Die gehört zu politischen Prozessen wie das Amen in der Kirche (und
nicht nur zu denen). Ich nehme an, hinter diesem Vorwurf verbirgt
sich der Streit um die Offenlegung der Ermittlungsakten. Ich kann
diesen Wunsch verstehen, aber auch nur so weit, wie ich menschliche
Neugier verstehe. Jedenfalls kann ich mich nicht erinnern, dass
eine solche Forderung in RAF-Verfahren jemals erhoben, geschweige
denn praktiziert wurde. Szeneklatsch und -tratsch zu befriedigen,
scheint mir kein vorrangiges Ziel. Es gab meiner Meinung nach im
bisherigen Verfahrensverlauf auch einige taktische juristische Fehler,
aber die entziehen sich einer öffentlichen Erörterung. Jedenfalls
zum jetzigen Zeitpunkt. Ein juristischer Sieg im Vorverfahren hätte
in seiner Einstellung bestanden. Diese war nicht zu erreichen. Das
juristische Interesse der Gegenseite am Durchexerzieren eines gelungenen
Kronzeugeneinsatzes ist dazu zu hoch. Denn ob Tarek Mousli tatsächlich
der letzte einschlägige Zeuge ist, beweist sich in diesem Verfahren.

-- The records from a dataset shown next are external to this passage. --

Definition getCommitRecords (cache : gmap string (Entry CommitAny))
    (w : World) (userId : string) (startDate endDate : Z) (now0 now1 : Z)
  : CommitAny * gmap string (Entry CommitAny) * World :=
  let cacheKey := "records-" +:+ userId +:+ "-" +:+ JsDate.toISOString startDate
                             +:+ "-" +:+ JsDate.toISOString endDate in
  match fresh cache cacheKey now0 with
  | Some cached => (data cached, cache, w)
  | None =>
      match Supabase.select_commit_range down (db w) userId startDate endDate with
      | (PgError _, d) =>
          (AnyRecords [], cache, log_error w d "Error fetching commit records:")
      | (PgData rows, d) =>
          (AnyRecords rows,
           <[cacheKey := mkEntry (AnyRecords rows) now1]> cache,
           mkWorld d (console w))
      end
  end.

Definition statsKey (userId : string) (date : Z) : string :=
  "stats-" +:+ userId +:+ "-" +:+ JsDate.splitT0 (JsDate.toISOString date).

Definition getCommitStats (cache : gmap string (Entry CommitAny))
    (w : World) (userId : string) (date : Z) (now0 now1 : Z)
  : CommitAny * gmap string (Entry CommitAny) * World :=
  let cacheKey := statsKey userId date in
  match fresh cache cacheKey now0 with
  | Some cached => (data cached, cache, w)
  | None =>
      let startOfDay := JsDate.setHours tza date 0 0 0 0 in
      let endOfDay := JsDate.setHours tza date 23 59 59 999 in
      match Supabase.select_commit_timestamps down (db w) userId
              startOfDay endOfDay with
      | (PgError _, d) =>
          (AnyStats (mkStats 0 0), cache,
           log_error w d "Error fetching commit stats:")
      | (PgData timestamps, d) =>
          let uniqueHours :=
            size (list_to_set (map (JsDate.getHours tza) timestamps) : gset Z) in
          let stats := mkStats (length timestamps) uniqueHours in
          (AnyStats stats,
           <[cacheKey := mkEntry (AnyStats stats) now1]> cache,
           mkWorld d (console w))
      end
  end.

Definition addCommitRecord (cache : gmap string (Entry CommitAny))
    (w : World) (record : CommitRecordInsert)
  : option CommitRecord * gmap string (Entry CommitAny) * World :=
  match Supabase.insert_commit down (db w) record with
  | (PgError _, d) => (None, cache, log_error w d "Error adding commit record:")
  | (PgData row, d) => (Some row, ∅, mkWorld d (console w))
  end.

End Methods.
End CommitService.

(** ** InsightService *)

Module InsightService.
Section Methods.

Variable down : nat -> bool.

Definition getInsights (cache : gmap string (Entry (list ActivityInsight)))
    (w : World) (userId : string) (startDate endDate : Z) (now0 now1 : Z)
  : list ActivityInsight * gmap string (Entry (list ActivityInsight)) * World :=
  let cacheKey := userId +:+ "-" +:+ JsDate.toISOString startDate
                         +:+ "-" +:+ JsDate.toISOString endDate in
  match fresh cache cacheKey now0 with
  | Some cached => (data cached, cache, w)
  | None =>
      match Supabase.select_insight_range down (db w) userId
              (JsDate.Day startDate) (JsDate.Day endDate) with
      | (PgError _, d) =>
          ([], cache, log_error w d "Error fetching insights:")
      | (PgData rows, d) =>
          (rows, <[cacheKey := mkEntry rows now1]> cache, mkWorld d (console w))
      end
  end.

Definition getLatestInsight (cache : gmap string (Entry (list ActivityInsight)))
    (w : World) (userId : string) (now0 now1 : Z)
  : option ActivityInsight * gmap string (Entry (list ActivityInsight)) * World :=
  let cacheKey := "latest-" +:+ userId in
  match fresh cache cacheKey now0 with
  | Some cached => (head (data cached), cache, w)
  | None =>
      match Supabase.select_latest_insight down (db w) userId with
      | (PgError _, d) =>
          (None, cache, log_error w d "Error fetching latest insight:")
      | (PgData row, d) =>
          (Some row, <[cacheKey := mkEntry [row] now1]> cache,
           mkWorld d (console w))
      end
  end.

Definition upsertInsight (cache : gmap string (Entry (list ActivityInsight)))
    (w : World) (insight : ActivityInsightInsert)
  : option ActivityInsight * gmap string (Entry (list ActivityInsight)) * World :=
  match Supabase.upsert_insight down (db w) insight with
  | (PgError _, d) => (None, cache, log_error w d "Error upserting insight:")
  | (PgData row, d) => (Some row, ∅, mkWorld d (console w))
  end.

Definition updateInsight (cache : gmap string (Entry (list ActivityInsight)))
    (w : World) (insightId : uuid) (updates : ActivityInsight -> ActivityInsight)
  : option ActivityInsight * gmap string (Entry (list ActivityInsight)) * World :=
  match Supabase.update_insight down (db w) insightId updates with
  | (PgError _, d) => (None, cache, log_error w d "Error updating insight:")
  | (PgData row, d) => (Some row, ∅, mkWorld d (console w))
  end.

End Methods.
End InsightService.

Wenn dies als einziges Beweismittel erfolgreich ist, wird es Schule
machen. Erst dann ist dieses Verfahren juristisch verloren. Und
darum macht auch eine gewisse Halsstarrigkeit im Ablegen von Geständnisses
einen Sinn, nicht wegen des Quatsch' vom schweigsamen Revolutionär.
Juristisch geht es darum, den geschmeidigen Professionellen als
Beweismittel zu verhindern.
Zum Schluss möchte ich noch einen kleinen Exkurs zum Verratsthema beisteuern.
Die Szene hat ja, begierig aufgegriffen von der Bundesanwaltschaft,
die Frage diskutiert, ob der Begriff "Verrat" etwas mit
dem Wahrheitsgehalt der Beschuldigungen zu tun hat. Ob Denunziant
oder schlicht Lügner nicht passendere Begriffe für Mousli wären?
Für mich gibt es das klassische Beispiel für Verrat in der Bibel.
Es ist Judas, der Verräter. Aber wofür hat er seine 30 Silberlinge
bekommen? Wenn meine Bibelfestigkeit reicht, war es für die gerichtliche
Falschaussage, Jesus habe sich als König der Juden ausgegeben (ein
klassischer Fall von Hochverrat nach römischem Recht). Und demnach
war Judas Verräter und Lügner in Personalunion - wie Tarek Mousli
auch.
Um auf mein Eingangsbild zurückzukommen: Der Schiffbrüchige klammert sich an
eine Planke. Darauf kann man den Schiffsnamen "Hope" entziffern.
Auch wenn kein Land in Sicht ist, zeichnet sich am Horizont Rauch
ab. Und er summt ein paar Liedzeilen von Tom Waits:
"When there's nothing left to keep you here, when
y ou're falling behind in this big blue world
You got to hold on.
Take my hand, I'm standing right there.
And just HOLD ON."
Matthias Borgmann ist einer der fünf Angeklagten im Berliner
RZ-Prozess. Alle Überschriften sind von der ak-Redaktion.